Saved entries
________________________

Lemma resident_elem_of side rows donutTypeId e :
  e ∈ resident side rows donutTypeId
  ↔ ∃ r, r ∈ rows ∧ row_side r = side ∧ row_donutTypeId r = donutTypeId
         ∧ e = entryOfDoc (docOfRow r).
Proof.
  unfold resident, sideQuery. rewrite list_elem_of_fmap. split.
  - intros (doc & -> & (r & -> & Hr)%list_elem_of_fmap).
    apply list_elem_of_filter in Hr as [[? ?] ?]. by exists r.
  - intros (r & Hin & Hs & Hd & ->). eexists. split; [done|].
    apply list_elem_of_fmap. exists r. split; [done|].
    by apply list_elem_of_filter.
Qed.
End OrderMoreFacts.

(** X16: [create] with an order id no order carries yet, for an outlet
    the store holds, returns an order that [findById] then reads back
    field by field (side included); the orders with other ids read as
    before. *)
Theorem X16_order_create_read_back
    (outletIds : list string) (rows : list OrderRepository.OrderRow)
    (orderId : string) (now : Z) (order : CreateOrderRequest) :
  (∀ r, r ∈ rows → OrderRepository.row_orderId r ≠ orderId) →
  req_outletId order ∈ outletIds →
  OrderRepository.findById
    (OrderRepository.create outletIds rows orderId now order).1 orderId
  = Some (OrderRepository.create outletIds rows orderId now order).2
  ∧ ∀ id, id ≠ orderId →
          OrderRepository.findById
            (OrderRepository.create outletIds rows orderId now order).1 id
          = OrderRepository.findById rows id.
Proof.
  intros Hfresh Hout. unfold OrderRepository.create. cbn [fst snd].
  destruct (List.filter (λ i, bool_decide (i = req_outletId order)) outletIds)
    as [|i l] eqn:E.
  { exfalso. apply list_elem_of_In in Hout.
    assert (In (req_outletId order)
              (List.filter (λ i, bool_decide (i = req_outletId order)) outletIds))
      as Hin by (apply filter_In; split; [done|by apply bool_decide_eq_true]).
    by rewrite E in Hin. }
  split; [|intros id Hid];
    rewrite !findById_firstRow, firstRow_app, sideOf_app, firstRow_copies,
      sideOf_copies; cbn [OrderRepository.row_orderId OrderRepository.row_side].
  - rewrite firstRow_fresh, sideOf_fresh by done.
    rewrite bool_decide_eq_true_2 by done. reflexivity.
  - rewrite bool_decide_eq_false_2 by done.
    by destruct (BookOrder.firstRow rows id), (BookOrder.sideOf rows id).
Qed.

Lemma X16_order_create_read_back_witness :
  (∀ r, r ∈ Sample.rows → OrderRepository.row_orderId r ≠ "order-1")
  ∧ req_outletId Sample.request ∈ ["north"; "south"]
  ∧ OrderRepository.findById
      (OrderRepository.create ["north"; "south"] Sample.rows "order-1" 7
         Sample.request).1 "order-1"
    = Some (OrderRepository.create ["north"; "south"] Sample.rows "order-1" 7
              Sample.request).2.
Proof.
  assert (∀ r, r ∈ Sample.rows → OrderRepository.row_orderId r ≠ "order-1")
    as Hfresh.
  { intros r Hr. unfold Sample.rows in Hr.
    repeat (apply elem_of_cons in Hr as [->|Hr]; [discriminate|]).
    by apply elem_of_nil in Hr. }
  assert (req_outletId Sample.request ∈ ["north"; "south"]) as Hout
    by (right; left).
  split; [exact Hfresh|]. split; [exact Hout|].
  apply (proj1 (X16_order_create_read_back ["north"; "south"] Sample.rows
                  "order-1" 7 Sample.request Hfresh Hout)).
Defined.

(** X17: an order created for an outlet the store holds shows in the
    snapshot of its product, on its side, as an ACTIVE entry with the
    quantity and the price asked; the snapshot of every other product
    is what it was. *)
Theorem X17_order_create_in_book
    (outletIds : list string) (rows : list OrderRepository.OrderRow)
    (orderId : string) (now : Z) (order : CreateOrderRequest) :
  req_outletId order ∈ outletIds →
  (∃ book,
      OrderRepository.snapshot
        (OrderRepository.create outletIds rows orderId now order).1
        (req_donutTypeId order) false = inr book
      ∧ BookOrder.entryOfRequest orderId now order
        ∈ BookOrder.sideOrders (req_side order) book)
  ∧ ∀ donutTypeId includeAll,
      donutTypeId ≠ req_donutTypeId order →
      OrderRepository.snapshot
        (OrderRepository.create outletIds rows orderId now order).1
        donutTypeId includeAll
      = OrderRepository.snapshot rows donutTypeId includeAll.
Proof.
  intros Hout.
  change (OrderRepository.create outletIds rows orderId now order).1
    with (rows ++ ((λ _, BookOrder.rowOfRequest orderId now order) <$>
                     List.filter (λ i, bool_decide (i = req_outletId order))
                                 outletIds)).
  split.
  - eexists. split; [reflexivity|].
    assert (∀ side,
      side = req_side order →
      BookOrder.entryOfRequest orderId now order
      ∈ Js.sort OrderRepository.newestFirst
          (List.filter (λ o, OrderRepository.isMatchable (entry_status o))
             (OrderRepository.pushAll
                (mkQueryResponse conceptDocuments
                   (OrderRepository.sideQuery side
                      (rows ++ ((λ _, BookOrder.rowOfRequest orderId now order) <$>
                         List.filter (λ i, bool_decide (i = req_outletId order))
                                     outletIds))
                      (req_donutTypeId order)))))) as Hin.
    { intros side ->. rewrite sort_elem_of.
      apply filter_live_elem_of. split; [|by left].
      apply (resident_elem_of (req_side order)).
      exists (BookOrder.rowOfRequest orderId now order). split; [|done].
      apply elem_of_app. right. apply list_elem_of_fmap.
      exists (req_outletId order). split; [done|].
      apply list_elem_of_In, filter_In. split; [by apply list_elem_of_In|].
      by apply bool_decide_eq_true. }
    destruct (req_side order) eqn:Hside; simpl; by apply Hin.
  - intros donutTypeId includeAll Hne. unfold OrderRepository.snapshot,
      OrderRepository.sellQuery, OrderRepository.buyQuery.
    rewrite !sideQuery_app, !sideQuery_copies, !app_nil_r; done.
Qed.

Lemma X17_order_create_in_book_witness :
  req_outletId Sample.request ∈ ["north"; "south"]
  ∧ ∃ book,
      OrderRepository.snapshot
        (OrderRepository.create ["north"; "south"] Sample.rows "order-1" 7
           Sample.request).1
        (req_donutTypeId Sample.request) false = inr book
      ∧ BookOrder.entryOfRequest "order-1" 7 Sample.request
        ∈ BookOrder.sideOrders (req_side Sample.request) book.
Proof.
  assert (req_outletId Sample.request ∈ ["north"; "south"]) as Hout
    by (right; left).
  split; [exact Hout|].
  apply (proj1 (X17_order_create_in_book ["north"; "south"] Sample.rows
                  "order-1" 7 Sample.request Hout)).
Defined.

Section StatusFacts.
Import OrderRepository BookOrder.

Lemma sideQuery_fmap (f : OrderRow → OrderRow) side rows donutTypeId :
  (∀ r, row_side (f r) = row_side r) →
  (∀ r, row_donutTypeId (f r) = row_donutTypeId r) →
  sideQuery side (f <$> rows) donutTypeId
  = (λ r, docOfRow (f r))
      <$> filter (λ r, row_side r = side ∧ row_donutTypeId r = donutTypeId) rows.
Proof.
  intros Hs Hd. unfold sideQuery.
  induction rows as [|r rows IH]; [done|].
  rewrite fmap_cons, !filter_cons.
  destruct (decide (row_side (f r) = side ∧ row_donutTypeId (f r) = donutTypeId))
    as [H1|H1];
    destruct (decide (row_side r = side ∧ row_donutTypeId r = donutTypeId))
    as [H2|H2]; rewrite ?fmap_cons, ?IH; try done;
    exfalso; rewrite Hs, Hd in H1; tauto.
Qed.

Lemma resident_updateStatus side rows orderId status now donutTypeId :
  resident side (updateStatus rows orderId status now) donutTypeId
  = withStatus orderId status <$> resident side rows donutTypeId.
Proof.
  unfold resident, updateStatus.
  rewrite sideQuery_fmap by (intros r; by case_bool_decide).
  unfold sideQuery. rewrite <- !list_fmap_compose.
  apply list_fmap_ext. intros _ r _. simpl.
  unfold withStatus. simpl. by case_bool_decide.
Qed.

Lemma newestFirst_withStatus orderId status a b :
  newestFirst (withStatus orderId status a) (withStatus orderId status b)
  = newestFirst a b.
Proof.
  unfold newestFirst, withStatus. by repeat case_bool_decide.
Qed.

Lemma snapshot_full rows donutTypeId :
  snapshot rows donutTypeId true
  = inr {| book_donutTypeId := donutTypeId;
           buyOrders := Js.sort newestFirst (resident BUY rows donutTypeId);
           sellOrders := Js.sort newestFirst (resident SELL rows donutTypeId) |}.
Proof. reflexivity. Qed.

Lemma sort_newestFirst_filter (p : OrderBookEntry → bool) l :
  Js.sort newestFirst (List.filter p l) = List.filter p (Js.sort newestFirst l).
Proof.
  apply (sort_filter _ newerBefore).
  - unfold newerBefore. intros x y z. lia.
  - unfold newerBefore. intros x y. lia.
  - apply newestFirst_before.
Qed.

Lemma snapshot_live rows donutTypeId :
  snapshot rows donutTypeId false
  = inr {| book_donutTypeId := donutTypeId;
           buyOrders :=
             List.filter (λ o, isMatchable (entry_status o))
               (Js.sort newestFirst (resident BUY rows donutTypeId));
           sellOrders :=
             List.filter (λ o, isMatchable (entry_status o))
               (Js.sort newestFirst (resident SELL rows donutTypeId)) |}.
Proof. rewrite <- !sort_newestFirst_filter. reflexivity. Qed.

________________________

WHAT TO WORK ON: Search the data above for the string "rowOfRequest" and report each line that holds it.

FINISHED EXERCISE:
    with (rows ++ ((λ _, BookOrder.rowOfRequest orderId now order) <$>
                      (rows ++ ((λ _, BookOrder.rowOfRequest orderId now order) <$>
      exists (BookOrder.rowOfRequest orderId now order). split; [|done].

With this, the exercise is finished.